Au moment où Durand de Maillane écrit son Dictionnaire, les certificats et attestations provenant des registres de paroisse sont devenus incontournables pour se marier de manière valide :

Le règlement du Concile de Trente touchant les vagabonds et gens sans domicile est exactement suivi dans la pratique du royaume, il y avait été déjà adopté par plusieurs conciles de France, (…).

En conséquence les curés à qui ces gens s'adressent, soit qu'ils soient tous étrangers ou qu'il n'y ait que l'une des parties, sont dans l'usage d'exiger : 1°. L'extrait du baptême, les extraits de mort de leurs père et mère, ou leur consentement s'ils sont encore en vie, et que ces passants soient mineurs.
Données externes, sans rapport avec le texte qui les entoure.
(** C26: a verified identity comes from a token that is signed with an RSA key of the
    provider found in the cache by the token's key id, of an algorithm the
    configuration allows and the key agrees with.  The claims this very token decodes to
    with that key are of the provider and for this hub, unexpired, of bounded lifetime,
    from an allowed party and with all required scopes; and the identity carries the
    provider's name and what these claims say - the subject, never an empty one, and the
    issuer, audiences, party, scopes, e-mail and names - and nothing else. *)
Theorem verified_identity_vouched config w token cache cache' v :
  verify config w token cache = (cache', Ok v) -> vouched config w token cache' v.
Proof.
  unfold verify. intros E. apply tbind_Ok in E as (c1 & [alg kid'] & Eh & E).
  apply tlift_Ok in Eh as [-> Eh]. apply ok_or_Ok in Eh.
  destruct (bool_decide (alg ∈ _)) eqn:Ealg; [|done]. cbn [negb] in E. apply bool_decide_eq_true in Ealg.
  apply tbind_Ok in E as (c1 & kid & Ek & E). apply tlift_Ok in Ek as [-> Ek]. apply ok_or_Ok in Ek as ->.
  apply tbind_Ok in E as (c1 & ks & Ec & E). apply cached_or_fetch_Ok in Ec as (t & -> & _).
  apply tbind_Ok in E as (c2 & jwk & Ej & E).
  assert (exists ks t, c2 = Some (mkCachedJwks ks t) /\ find_key ks kid = Some jwk) as (ks' & t' & -> & Hk).
  { destruct (find_key ks kid) as [jwk'|] eqn:Ef.
    - apply tret_Ok in Ej as [-> ->]. by exists ks, t.
    - apply tbind_Ok in Ej as (c3 & ks2 & Er & Ej). apply refresh_Ok in Er as (t2 & -> & _).
      apply tlift_Ok in Ej as [-> Ej]. apply ok_or_Ok in Ej. by exists ks2, t2. }
  apply tbind_Ok in E as (c3 & [] & Ev & E). apply tlift_Ok in Ev as [-> Ev].
  apply tbind_Ok in E as (c3 & key & Ekey & E). apply tlift_Ok in Ekey as [-> Ekey]. apply ok_or_Ok in Ekey.
  apply tbind_Ok in E as (c3 & claims & Ecl & E). apply tlift_Ok in Ecl as [-> Ecl]. apply ok_or_Ok in Ecl.
  apply tbind_Ok in E as (c3 & [] & Elt & E). apply tlift_Ok in Elt as [-> Elt].
  apply tlift_Ok in E as [-> E]. apply verified_identity_Ok in E as (Ev' & Hne & Hparty & Hscopes).
  apply check_lifetime_Ok in Elt as [Hiat Hlife].
  exists alg, kid, ks', t', jwk, key, claims.
  unfold validate_jwk in Ev. destruct (jwk_is_rsa jwk); [|done]. cbn [negb] in Ev.
  repeat match goal with |- _ /\ _ => split end; try done.
  - destruct (jwk_key_algorithm jwk) as [ka|]; [|by left]. right.
    destruct (key_algorithm_to_algorithm ka) as [ja|] eqn:Eka; [|done].
    destruct (beq ja alg) eqn:Eb; [|done]. rewrite beq_true in Eb. subst ja.
    destruct ka; simpl in Eka; congruence.
  - by apply decode_signed in Ecl.
  - repeat split; try done; try lia.
    + apply decode_issuer in Ecl. simpl in Ecl. by apply list_elem_of_singleton in Ecl.
    + apply decode_audience in Ecl as (a & Ha & Ha'); [|simpl; set_solver].
      simpl in Ha'. apply list_elem_of_singleton in Ha' as ->. done.
    + by apply decode_unexpired in Ecl.
Qed.
End VerifierFacts.
Definition get_route (d : Draws) (h : header) (setting_id : string) : route PresetResponse.t :=
  authenticated <~ authorize d h ;;
  owner <~ tlift (owner_of authenticated) ;;
  preset <~ repository (get (token_tenant authenticated) owner setting_id) ;;
  preset <~ tlift (ok_or preset (Refused not_found)) ;;
  tret (no_store (json_ok (preset_response preset))).

Definition create_route (d : Draws) (h : header) (payload : result Z Cpp.t)
  : route PresetMutationResponse :=
  authenticated <~ authorize d h ;;
  payload <~ tlift (map_err (fun r => Refused (json_rejection r)) payload) ;;
  owner <~ tlift (owner_of authenticated) ;;
  preset <~ repository (create d (token_tenant authenticated) owner payload
                          (plugin_audit_actor authenticated)) ;;
  tret (no_store (mkResponse 201 None (mutation_response preset))).

Definition replace_route (d : Draws) (h : header) (setting_id : string) (payload : result Z Cpp.t)
  : route PresetMutationResponse :=
  authenticated <~ authorize d h ;;
  payload <~ tlift (map_err (fun r => Refused (json_rejection r)) payload) ;;
  owner <~ tlift (owner_of authenticated) ;;
  preset <~ repository (replace d (token_tenant authenticated) owner setting_id payload
                          (plugin_audit_actor authenticated)) ;;
  tret (no_store (json_ok (mutation_response preset))).

Definition delete_route (d : Draws) (h : header) (setting_id : string) : route unit :=
  authenticated <~ authorize d h ;;
  owner <~ tlift (owner_of authenticated) ;;
  repository (delete d (token_tenant authenticated) owner setting_id
                (plugin_audit_actor authenticated)) ~;;
  tret (no_store (mkResponse 204 None tt)).
End Routes.
(* ===== verification/Materials.v ===== *)
(** * Materials

    [repositories/materials.rs] with [materials/patch.rs] and [materials/merge.rs]:
    an agent reports what is loaded in the AMS units and external spools of a
    printer as patches; the Hub strips what looks like a secret and merges them
    into the printer's snapshot row.  Objects are key-ordered association lists
    ([MaterialJsonValue] has the shape of [json]); the JSON text codec is a
    parameter that keeps the fields of an object in the order of the document, and
    the decoders of the derived [Deserialize] implementations are written out. *)

From stdpp Require Import sorting.
From S2P Require Import Prelude RustStr RustFloat CoreTypes Json Serde Store JobRows Tx AgentSessions PrinterRows.

#[local] Open Scope Z_scope.
#[local] Open Scope rust_scope.
#[local] Open Scope tx_scope.

(** ** Rows *)

Module SnapshotsModel.
Record t := mk {
  id : string; tenant_id : string; printer_id : string; agent_id : string; serial_number : string;
  ams_json : string; external_spools_json : string; active_tray_json : option string;
  filament_switch_installed : option bool; studio_cfg : option string; studio_aux : option string;
  studio_stat : option string; observed_at : string; updated_at : string }.
End SnapshotsModel.
Module Sm := SnapshotsModel.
2°. Le consentement du tuteur ou curateur et des proches parents s'ils sont mineurs. 3°. La réquisition faite au père et à la mère, s'ils sont encore vivants, et que les passagers aient atteint l'âge de majorité. 4°. L'attestation du curé de leur naissance et des parents, qui certifient avoir une pleine connaissance que cette personne n'a pas été mariée, ou est veuve ou veuf. 5°. Si la personne a été mariée, on demande l'extrait mortuaire de feu son époux. Tous ces actes doivent être légalisés par l'ordinaire du lieu de naissance.238

On voit par l'abondance des documents exigés par les curés au moment de marier des personnes qui ne sont pas de leur paroisse qu'il devient très difficile de se marier hors de sa paroisse ou de son diocèse d'origine, en témoigne le cas déjà cité plus haut de Joseph Lefebvre, obligé de se choisir des tuteurs pour pouvoir se marier239. Cette mobilité géographique réduite pour le mariage favorise peut-être un contrôle accentué des curés sur leurs paroissiens, faisant d'eux des relais pour un pouvoir royal qui cherche à connaître sa population d'administrés.